Originally posted by: linkinpark342
I think we can all agree that ~$90 for a new mobo is a lot cheaper then $300-$600(or however much your going to spend) to get a new mobo and video cardOriginally posted by: Acanthus
So youre changing chipsets anyway... to avoid upgrading chipsets. Smart.
Originally posted by: TGS
I think the large point to drive how, that one could use to defend against a forced move to PciE is simply how many devices will be replaced? How many devices will end up going from either AGP or PCI to PCIE. The typical answer from most people here is 1, the video card.
Unless there are some devices that require excessive amounts of bandwidth, none come close other than save for perhaps multiple hard drive controller cards. Which is not really in the realm of the typical home user upgrade path. No current PCI devices (that I can recall) require the vast amounts of bandwidth that the PCIE spec has been designed for. What is does provide is a great buffer for years to come, as the bandwidth on PCI/AGP devices will eventually saturate their current respective busses. The PCIE bus is to accomedate that growth over the coming years, not now. I haven't seen a single all PCIE board being manufacturered, all have some "legacy" PCI slots, due to the fact the PCIE equivalent devices are just not there.

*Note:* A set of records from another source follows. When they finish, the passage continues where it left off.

Lemma step_timeInv (first prev curr : LngLatTimestamp) (s s' : Acc) :
  timeInv first prev s -> step prev curr s s' -> timeInv first curr s'.
Proof.
  unfold timeInv, segmentDeltaT.
  intros Hinv [Hp Hs | _ _ _ _ _ _ Hm Hpa _ | _ _ _ _ _ _ _ Hm Hpa _].
  - subst s'. simpl. unfold segmentDeltaT. lra.
  - rewrite Hm, Hpa. unfold segmentDeltaT. lra.
  - rewrite Hm, Hpa. unfold segmentDeltaT. lra.
Qed.

Lemma foldPath_time (first : LngLatTimestamp) (rest : list LngLatTimestamp) :
  exists s, foldPath (first :: rest) = Ok s /\ kmInv s
            /\ timeInv first (last rest first) s.
Proof.
  apply (foldPath_invariant (fun _ _ => True)
           (fun prev s => kmInv s /\ timeInv first prev s)).
  - intros prev s [H _]. exact H.
  - intros prev curr s s' [Hk Ht] _ Hs. split.
    + exact (step_kmInv _ _ _ _ Hk Hs).
    + exact (step_timeInv _ _ _ _ _ Ht Hs).
  - apply allSegments_True.
  - split; [apply initAcc_kmInv |]. unfold timeInv; simpl. lra.
Qed.

(** [setState] returns: the quotient is formed only under its guard. *)
Lemma setState_Ok (path : list LngLatTimestamp) (first : LngLatTimestamp) (s : Acc) :
  exists st, setState path first s = Ok st
    /\ distance st = cumDist s
    /\ movingTime st = accruedMovingTime s
    /\ totalTime st = (timestamp (last path first) - timestamp first) / 1000
    /\ pausedSections st = pauseCount s
    /\ splits st = splitsArr s
    /\ ready st = true
    /\ averageSpeed st
       = (if Rlt_dec 0 (accruedMovingTime s)
          then cumDist s / accruedMovingTime s else 0).
Proof.
  unfold setState; cbv zeta.
  destruct (Rlt_dec 0 (accruedMovingTime s)) as [Hpos | Hnpos].
  - assert (Hg : Num.gtb (accruedMovingTime s) 0 = true) by now apply gtb_spec.
    rewrite Hg, fdiv_Ok by lra. simpl.
    eexists. split; [reflexivity |]. simpl. repeat split; reflexivity.
  - assert (Hg : Num.gtb (accruedMovingTime s) 0 = false) by (apply gtb_false; lra).
    rewrite Hg. simpl.
    eexists. split; [reflexivity |]. simpl. repeat split; reflexivity.
Qed.
(** The raw Telegram update (client.go): the optional message with its
    optional sender, and the optional callback query. *)
Record TelegramMsg := mkTelegramMsg {
  From : option Z;          (* From.ID *)
  Chat : Z;                 (* Chat.ID *)
  tm_Text : string
}.

Record CallbackQuery := mkCallbackQuery {
  cq_From : Z;              (* From.ID *)
  cq_Message : option TelegramMsg;
  Data : string
}.

Record TelegramUpdate := mkTelegramUpdate {
  tu_UpdateID : Z;
  tu_Message : option TelegramMsg;
  tu_CallbackQuery : option CallbackQuery
}.

(** One iteration of [Poll]'s conversion loop. *)
Definition convertUpdate (u : TelegramUpdate) : option Update :=
  match tu_Message u with
  | Some m =>
      match From m with
      | Some from =>
          if String.eqb (tm_Text m) "" then None
          else Some (mkUpdate (tu_UpdateID u) (Chat m) from (tm_Text m))
      | None => None
      end
  | None =>
      match tu_CallbackQuery u with
      | Some cq =>
          match cq_Message cq with
          | Some m =>
              if String.eqb (Data cq) "" then None
              else Some (mkUpdate (tu_UpdateID u) (Chat m) (cq_From cq) (Data cq))
          | None => None
          end
      | None => None
      end
  end.

(** [Client.Poll] once [getUpdates] answered [raw] ([None]: its error). *)
Definition Poll (raw : option (list TelegramUpdate)) : option (list Update) :=
  match raw with
  | None => None
  | Some us => Some (omap convertUpdate us)
  end.

(* ------------------------------------------------------------------ *)
(** *** Retrying HTTP requests ([sdk/llm], [doWithRetry]) *)

(** An error of [fn]: [netTimeout] is [None] when it is not a [net.Error],
    else its [Timeout()]; [errMsg] is [err.Error()] (ASCII text, on which
    [strings.ToLower] lowers the letters A-Z). *)
Record HttpErr := mkHttpErr {
  netTimeout : option bool;
  errMsg : string
}.

(** What one call of [fn] gave: a response with its status code, or an
    error. *)
Inductive Outcome :=
  | OResp (status : Z)
  | OErr (e : HttpErr).

(** The errors [doWithRetry] returns: the context's, the last error of
    [fn], or [errors.New(resp.Status)] of a retryable response. *)
Inductive RetryErr :=
  | ECtx
  | EFn (e : HttpErr)
  | EStatus (status : Z).

Inductive RetryResult :=
  | RetResp (status : Z)
  | RetErr (e : option RetryErr).

Definition DefaultMaxRetries : Z := 3.

Definition shouldRetryStatus (status : Z) : bool :=
  Z.eqb status 429 || (Z.leb 500 status && Z.leb status 599).

(** [strings.Contains s sub]. *)
Definition Contains (s sub : string) : bool :=
  match String.index 0 sub s with Some _ => true | None => false end.

Definition shouldRetryError (e : HttpErr) : bool :=
  if match netTimeout e with Some t => t | None => false end then true
  else
    let msg := ToLower (errMsg e) in
    Contains msg "connection reset" || Contains msg "connection refused"
    || Contains msg "timeout" || Contains msg "temporary".

Section Retry.

(** [ctxErr i]: [ctx.Err() != nil] at the top of attempt [i];
    [fnOut i]: what [fn()] gave at attempt [i]; [sleepOk i]: the
    [sleepContext] after attempt [i] slept to its end (else it gave the
    context's error).  The delay of [retryDelay] only decides how long the
    sleep is, which these outcomes already fix. *)
Variable ctxErr : nat -> bool.
Variable fnOut : nat -> Outcome.
Variable sleepOk : nat -> bool.

(** The [for attempt] loop from [attempt], [k] iterations being left
    before [attempt > MaxRetries]; the result and the number of calls of
    [fn]. *)
Fixpoint retryLoop (k attempt maxR : nat) (lastErr : option RetryErr)
    : RetryResult * nat :=
  match k with
  | O => (RetErr lastErr, O)
  | S k' =>
      if ctxErr attempt then (RetErr (Some ECtx), O)
      else
        match fnOut attempt with
        | OResp st =>
            if negb (shouldRetryStatus st) || Nat.eqb attempt maxR then (RetResp st, 1%nat)
            else if sleepOk attempt then
              let '(r, n) := retryLoop k' (S attempt) maxR (Some (EStatus st)) in (r, S n)
            else (RetErr (Some ECtx), 1%nat)
        | OErr e =>
            if negb (shouldRetryError e) || Nat.eqb attempt maxR then (RetErr (Some (EFn e)), 1%nat)
            else if sleepOk attempt then
              let '(r, n) := retryLoop k' (S attempt) maxR (Some (EFn e)) in (r, S n)
            else (RetErr (Some ECtx), 1%nat)
        end
  end.

(** The effective [MaxRetries]. *)
Definition effMaxRetries (MaxRetries : Z) : nat :=
  Z.to_nat (if Z.leb MaxRetries 0 then DefaultMaxRetries else MaxRetries).

Definition doWithRetry (MaxRetries : Z) : RetryResult * nat :=
  let maxR := effMaxRetries MaxRetries in
  retryLoop (S maxR) 0 maxR None.

End Retry.

(* ------------------------------------------------------------------ *)
(** *** Per-user session store ([sdk/session], [Store]) *)

(** The open recorders by user, and the session files by user (a missing
    file reads as empty). *)
Record Store := mkStore {
  recorders : gmap Z Recorder;
  files : gmap Z (list Event)
}.

Definition fileOf (s : Store) (uid : Z) : list Event :=
  match files s !! uid with Some f => f | None => [] end.

(** [recorderFor]: the cached recorder, or [newRecorder] on the user's
    file ([k] its next random draw, [openOk] the outcome of writing its
    init record); [None] is the error. *)
Definition recorderFor (rnd : nat -> Byte.byte * Byte.byte * Byte.byte * Byte.byte)
    (s : Store) (uid : Z) (k : nat) (openOk : bool) : option (Store * Recorder) :=
  match recorders s !! uid with
  | Some r => Some (s, r)
  | None =>
      match newRecorder rnd (fileOf s uid) uid k openOk with
      | None => None
      | Some (f, r) => Some (mkStore (<[uid := r]> (recorders s)) (<[uid := f]> (files s)), r)
      end
  end.

(** [Store.Record]: on an error of [recorderFor] nothing is recorded;
    [writeOk] is the outcome of the recorder's [writeEvent]. *)
Definition Store_Record (rnd : nat -> Byte.byte * Byte.byte * Byte.byte * Byte.byte)
    (s : Store) (uid : Z) (msg : Message) (k : nat) (openOk writeOk : bool) : Store :=
  match recorderFor rnd s uid k openOk with
  | None => s
  | Some (s', r) =>
      let '(f', r') := Record_ rnd r (fileOf s' uid) msg writeOk in
      mkStore (<[uid := r']> (recorders s')) (<[uid := f']> (files s'))
  end.

(** [Store.Close]: the recorders are closed and forgotten; the files stay. *)
Definition Store_Close (s : Store) : Store := mkStore ∅ (files s).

If you take out video cards out of the PCIE upgrade equation, then it leaves almost no devices that will show performance gains from moving to PCI to PCIE. You could argue that a disk controller card would have more bandwidth available, though there are very many SATA II spec drives if any. For a user looking for real disk performance would probably be better served using a PCIX slot with a SCSI based system.
PCIE gives you room to grow and currently SLI capabilities. If you don't use SLI, than there is no compelling reason to upgrade to a PCIE board. If manufacturers released an AGP based card from their high end stock, once again I would have zero reason to get a PCIE board at this current time. If they don't than I'm being forced to upgrade for the latest and greatest card. I think the past developments have shown that it is possible to create an agp card from a native PCIE card, so again I have no clue why they are trying to force an upgrade path unto the customers.
Originally posted by: impemonk
AGP is great. PCIe is great too. Let us leave it at that and recall to mind that its your damn money so spend it however you want to.